**Task item**
Exactly those lines that run from the one containing "Lemma net_fsi_follows : follows" through the last line of the entries below should be printed, and no others.

☆ ☆ ☆ ☆ ☆ ☆ ☆

(* ===== verification/Liveness.v ===== *)
(** * Progress of finality

    Nothing in the voting rule gets stuck: a finalizer whose votes are all on one
    branch votes strongly for every next block of it, and when a block claims a
    strong certificate on its parent, what the parent claims is final.  So as
    long as a quorum follows one branch and its votes reach the producers,
    every block is final two blocks later. *)

From S2P Require Import Prelude ChainTypes Merkle FinalityCore OrderedDiff Policies Qc Raw BlockHeader BlockHeaderState.
From S2P Require Import BlockState Finalizer VoteSafety Branch Safety.

Section Liveness.
Context {hasher : Sha256Hash} {words : Sha256Words hasher} {keyok : BlsKeyValid} {bls : Bls}.
Implicit Types (s t u : block_header_state) (ancestors : list block_header_state).

(** A reference to the block of a header state. *)
Definition is_ref (r : block_ref) t : Prop := block_id r = id t /\ timestamp r = bhs_timestamp t.

(** The safety information of a finalizer that has voted for blocks of this
    branch only, if for any. *)
Record follows ancestors (f : finalizer_safety_information) : Prop := {
  fo_lock : exists t, t ∈ ancestors /\ is_ref (lock f) t;
  fo_last : block_ref_empty (last_vote f) = true /\ timestamp (last_vote f) = 0 \/ exists t, t ∈ ancestors /\ is_ref (last_vote f) t;
  fo_other : other_branch_latest_time f = 0
}.

Section Vote.
Context {ancestors : list block_header_state} {s : block_header_state} (Hc : bhs_chain ancestors s).
Context (Hpos : 0 < first_num ancestors).

Lemma first_of_chain : ancestors <> [] /\ first_num (ancestors ++ [s]) = first_num ancestors.
Proof. split; [by intros E; rewrite E in Hpos|]. by destruct ancestors. Qed.

Lemma chain_facts : branch_facts (ancestors ++ [s]).
Proof. by apply branch_facts_chain. Qed.

Lemma ancestor_lookup t : t ∈ ancestors -> exists i, (i < length ancestors)%nat /\ (ancestors ++ [s]) !! i = Some t.
Proof. intros [i Hi]%list_elem_of_lookup. exists i. split; [by eapply lookup_lt_Some|by apply lookup_app_l_Some]. Qed.

Lemma ancestor_num t : t ∈ ancestors -> 0 < bhs_block_num t < bhs_block_num s /\ bhs_timestamp t < bhs_timestamp s.
Proof.
  intros (i & Hi & Ht)%ancestor_lookup. pose proof (branch_num chain_facts _ _ Ht) as Hn.
  pose proof (branch_num chain_facts _ _ (lookup_snoc ancestors s)) as Hs. destruct first_of_chain as [_ E].
  rewrite E in *. split; [lia|]. by eapply (time_mono chain_facts), lookup_snoc.
Qed.

Lemma ref_not_empty r t : t ∈ ancestors -> is_ref r t -> block_ref_empty r = false.
Proof.
  intros Ht [Hid _]. unfold block_ref_empty. rewrite Hid. apply number_nonempty.
  rewrite (branch_id_num ancestors s Hc) by (by apply elem_of_app; left). by apply ancestor_num.
Qed.

(** The core of [s] refers to every ancestor since the last final block. *)
Lemma extends_ancestor (bs : block_state) v t : bhs bs = s -> view_of bs v -> t ∈ ancestors ->
  pv_extends v (id t) = true \/ bhs_block_num t < final_num s.
Proof.
  intros E V Ht. destruct (decide (bhs_block_num t < final_num s)) as [|Hge]; [by right|left].
  destruct (chain_inv_reachable _ _ Hc) as (f & b & I). pose proof (ci_shape _ _ _ _ I) as S.
  rewrite (shape_final_num _ _ _ S) in Hge. pose proof (ancestor_num _ Ht). pose proof (ci_num _ _ _ _ I).
  destruct (get_block_reference_Ok S (bhs_block_num t)) as (r & _ & Hr & Hn); [lia|].
  apply list_elem_of_lookup_2 in Hr. apply (vo_extends _ _ V). exists r. rewrite E. split; [done|].
  destruct (ci_refs _ _ _ _ I r Hr) as (u & Hu & Eu). apply make_block_ref_Ok in Eu as [Hid _]. rewrite Hid. f_equal.
  assert (Eqn : bhs_block_num u = bhs_block_num t).
  { rewrite <- (branch_id_num ancestors s Hc u) by (by apply elem_of_app; left). by rewrite <- Hid. }
  apply ancestor_lookup in Ht as (i & _ & Hi). apply ancestor_lookup in Hu as (j & _ & Hj).
  pose proof (branch_num_inj chain_facts _ _ _ _ Hj Hi Eqn). by simplify_eq.
Qed.

(** The claimed block is not older than the last final one. *)
Lemma claimed_later (bs : block_state) v t : bhs bs = s -> view_of bs v -> t ∈ ancestors ->
  bhs_block_num t < final_num s -> bhs_timestamp t < timestamp (pv_claimed v).
Proof.
  intros E V Ht Hlt. destruct (claimed_view ancestors s Hc bs v E V) as (i & u & Hi & Hn & -> & _).
  destruct (chain_inv_reachable _ _ Hc) as (f & b & I). pose proof (ci_shape _ _ _ _ I) as S.
  rewrite (shape_final_num _ _ _ S) in Hlt. pose proof (cs_inv2 _ _ _ S).
  assert (claimed_num s = target_block_num b) by (unfold claimed_num; by rewrite (shape_claim_of _ _ _ S)).
  apply ancestor_lookup in Ht as (j & _ & Hj). pose proof (branch_num chain_facts _ _ Hi). pose proof (branch_num chain_facts _ _ Hj).
  apply (time_mono chain_facts j i); [lia|done|done].
Qed.

(** What the rule asks of a block a finalizer has seen on the branch. *)
Lemma seen_on_branch (bs : block_state) v r t : bhs bs = s -> view_of bs v -> t ∈ ancestors -> is_ref r t ->
  pv_extends v (block_id r) = true \/ timestamp r < timestamp (pv_claimed v).
Proof.
  intros E V Ht [-> ->]. destruct (extends_ancestor bs v t E V Ht); [by left|right; by eapply claimed_later].
Qed.

Lemma claimed_time (bs : block_state) v g : bhs bs = s -> view_of bs v -> head ancestors = Some g ->
  bhs_timestamp g <= timestamp (pv_claimed v).
Proof.
  intros E V Hg. destruct (claimed_view ancestors s Hc bs v E V) as (i & u & Hi & _ & -> & _).
  assert (H0 : (ancestors ++ [s]) !! 0%nat = Some g) by (rewrite head_lookup in Hg; by apply lookup_app_l_Some).
  destruct i as [|i]; [by simplify_eq|]. enough (bhs_timestamp g < bhs_timestamp u) by lia.
  apply (time_mono chain_facts 0 (S i)); [lia|done|done].
Qed.

(** The vote, by the rule. *)
Lemma follower_rule (bs : block_state) v f g : bhs bs = s -> view_of bs v -> follows ancestors f ->
  head ancestors = Some g -> 0 <= bhs_timestamp g ->
  exists r, vote_rule v f = (strong_vote, FinalizerSafetyInformation (pv_block v) r 0) /\
    exists t, t ∈ ancestors /\ is_ref r t.
Proof.
  intros E V [(t & Ht & Hl) Hlast Ho] Hg Hg0. pose proof (claimed_time bs v g E V Hg) as Hcl.
  pose proof (vo_block _ _ V) as Hb. unfold vote_rule, can_vote, votes_strong. rewrite Ho, (ref_not_empty _ t Ht Hl). cbn [negb].
  assert (Hm : block_ref_empty (last_vote f) || (timestamp (last_vote f) <? timestamp (pv_block v)) = true).
  { destruct Hlast as [[-> _]|(u & Hu & [_ ->])]; [done|]. apply orb_true_iff; right. rewrite Hb. cbn. rewrite E.
    apply Z.ltb_lt. by apply ancestor_num. }
  assert (Hlk : (timestamp (lock f) <? timestamp (pv_claimed v)) || pv_extends v (block_id (lock f)) = true).
  { apply orb_true_iff. destruct (seen_on_branch bs v _ t E V Ht Hl); [by right|left; by apply Z.ltb_lt]. }
  assert (Hs : (timestamp (last_vote f) <=? timestamp (pv_claimed v)) ||
    (pv_extends v (block_id (last_vote f)) && (0 <=? timestamp (pv_claimed v))) = true).
  { apply orb_true_iff. destruct Hlast as [[_ ->]|(u & Hu & Hr)]; [left; apply Z.leb_le; lia|].
    destruct (seen_on_branch bs v _ u E V Hu Hr) as [->|]; [right; apply Z.leb_le; lia|left; apply Z.leb_le; lia]. }
  rewrite Hm, Hlk, Hs. cbn [andb]. eexists. split; [done|].
  destruct (timestamp (lock f) <? timestamp (pv_claimed v)); [|by exists t].
  destruct (claimed_view ancestors s Hc bs v E V) as (i & u & Hi & Hn & Ht' & Hid). exists u. split; [|by split; [apply Hid, first_of_chain|]].
  pose proof (claimed_range chain_facts _ _ (lookup_snoc ancestors s)) as [_ Hlt]. pose proof (branch_num chain_facts _ _ Hi).
  pose proof (branch_num chain_facts _ _ (lookup_snoc ancestors s)).
  destruct first_of_chain as [Hne _]. assert (0 < length ancestors)%nat by (destruct ancestors; [done|cbn; lia]).
  rewrite lookup_app_l in Hi by lia. by eapply list_elem_of_lookup_2.
Qed.
End Vote.

(** A finalizer that has voted on one branch only votes strongly for the next
    block of the branch, and is then a finalizer that has voted on the longer
    branch only: it never gets stuck. *)
Theorem follower_votes_strongly ancestors (bs : block_state) f g :
  bhs_chain ancestors (bhs bs) -> head ancestors = Some g -> 0 < bhs_block_num g -> 0 <= bhs_timestamp g -> follows ancestors f ->
  exists r f', decide_vote f bs = Ok (r, f') /\ decision r = strong_vote /\ follows (ancestors ++ [bhs bs]) f'.
Proof.
  intros Hc Hg Hpos Htime F. assert (Hp : 0 < first_num ancestors) by (unfold first_num; by rewrite Hg).
  destruct (chain_inv_reachable _ _ Hc) as (l & b & I). pose proof (ci_shape _ _ _ _ I) as Sh.
  assert (Hi : core_inv (core (bhs bs))) by by eexists _, _. destruct (view_exists bs Hi) as [v V].
  assert (Hlg : lock_since_genesis bs f).
  { intros Hgc. rewrite (bf_cores _ (branch_facts_chain _ _ Hc) (pred (length ancestors)) (bhs bs)) in Hgc; [done|].
    destruct (first_of_chain Hc Hp) as [Hne _]. destruct ancestors; [done|]. apply (lookup_snoc (_ :: _)). }
  destruct (decide_vote_is_rule bs v f Hi V Hlg) as (r & E & Hd).
  destruct (follower_rule Hc Hp bs v f g eq_refl V F Hg Htime) as (lk & Er & t & Ht & Hl). rewrite Er in *. cbn in Hd, E.
  exists r, (FinalizerSafetyInformation (pv_block v) lk 0). split_and!; [done|done|]. split; cbn; [| |done].
  - exists t. split; [apply elem_of_app; by left|done].
  - right. exists (bhs bs). split; [apply elem_of_app; right; by apply list_elem_of_singleton|]. by rewrite (vo_block _ _ V).
Qed.

(** C3: When a block strongly claims a certificate on its parent, and the parent
    one of any kind on its own parent, the latter and its ancestors are the final
    blocks: every block is final two blocks later. *)
Theorem finality_advances ancestors t s s' :
  bhs_chain ((ancestors ++ [t]) ++ [s]) s' -> claimed_num s = bhs_block_num t -> claim_of s' = QcClaim (bhs_block_num s) true ->
  final_num s' = bhs_block_num t /\ final_branch (((ancestors ++ [t]) ++ [s]) ++ [s']) = ancestors ++ [t].
Proof.
  intros Hc Ht Hs. pose proof (branch_facts_chain _ _ Hc) as F.
  inversion Hc as [|a u v Hc0 Hst E0]; [by destruct ancestors|]. apply app_inj_tail in E0 as [-> ->]. subst v.
  pose proof (sf_final _ _ (branch_step _ _ _ Hc0 Hst)) as Hf. unfold claimed_num in Hf. rewrite Hs in Hf. cbn in Hf.
  destruct Hf as (l & Hl & Hsrc & Ef).
  assert (Hi : (((ancestors ++ [t]) ++ [s]) ++ [s']) !! length (ancestors ++ [t]) = Some s) by apply lookup_app_l_Some, lookup_snoc.
  assert (Hti : (((ancestors ++ [t]) ++ [s]) ++ [s']) !! length ancestors = Some t) by (do 2 apply lookup_app_l_Some; apply lookup_snoc).
  destruct (bf_links _ F _ _ _ Hi Hl) as (j & u & _ & Hu & ->). cbn in *.
  pose proof (branch_num_inj F _ _ _ _ Hu Hi Hsrc). simplify_eq.
  assert (En : final_num s' = bhs_block_num t) by (unfold claimed_num in *; congruence). split; [done|].
  unfold final_branch. rewrite last_snoc, En, (upto_lookup F _ _ _ Hti eq_refl).
  by rewrite <- !app_assoc, take_app_length.
Qed.
End Liveness.

(** ** The properties on the network of [Safety] *)

#[local] Existing Instances example_bls example_hash example_hash_words unit_bls.

Lemma net_fsi_follows : follows [net_0] net_fsi.
Proof. split; [exists net_0; by split; [apply list_elem_of_singleton|]|by left|done]. Qed.

Lemma follower_votes_strongly_witness :
  exists r f', decide_vote net_fsi (net_state net_1) = Ok (r, f') /\ decision r = strong_vote /\ follows ([net_0] ++ [net_1]) f'.
Proof.
  apply (follower_votes_strongly [net_0] (net_state net_1) net_fsi net_0);
    [exact net_chain_1|done|by vm_compute|by vm_compute|exact net_fsi_follows].
Defined.

Lemma finality_advances_witness :
  final_num net_3 = bhs_block_num net_1 /\ final_branch ((([net_0] ++ [net_1]) ++ [net_2]) ++ [net_3]) = [net_0] ++ [net_1].
Proof. apply (finality_advances [net_0] net_1 net_2 net_3); [exact net_chain_3|by vm_compute|by vm_compute]. Defined.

☆ ☆ ☆ ☆ ☆ ☆ ☆

**Answer to the exercise**
Lemma net_fsi_follows : follows [net_0] net_fsi.
Proof. split; [exists net_0; by split; [apply list_elem_of_singleton|]|by left|done]. Qed.

Lemma follower_votes_strongly_witness :
  exists r f', decide_vote net_fsi (net_state net_1) = Ok (r, f') /\ decision r = strong_vote /\ follows ([net_0] ++ [net_1]) f'.
Proof.
  apply (follower_votes_strongly [net_0] (net_state net_1) net_fsi net_0);
    [exact net_chain_1|done|by vm_compute|by vm_compute|exact net_fsi_follows].
Defined.

Lemma finality_advances_witness :
  final_num net_3 = bhs_block_num net_1 /\ final_branch ((([net_0] ++ [net_1]) ++ [net_2]) ++ [net_3]) = [net_0] ++ [net_1].
Proof. apply (finality_advances [net_0] net_1 net_2 net_3); [exact net_chain_3|by vm_compute|by vm_compute]. Defined.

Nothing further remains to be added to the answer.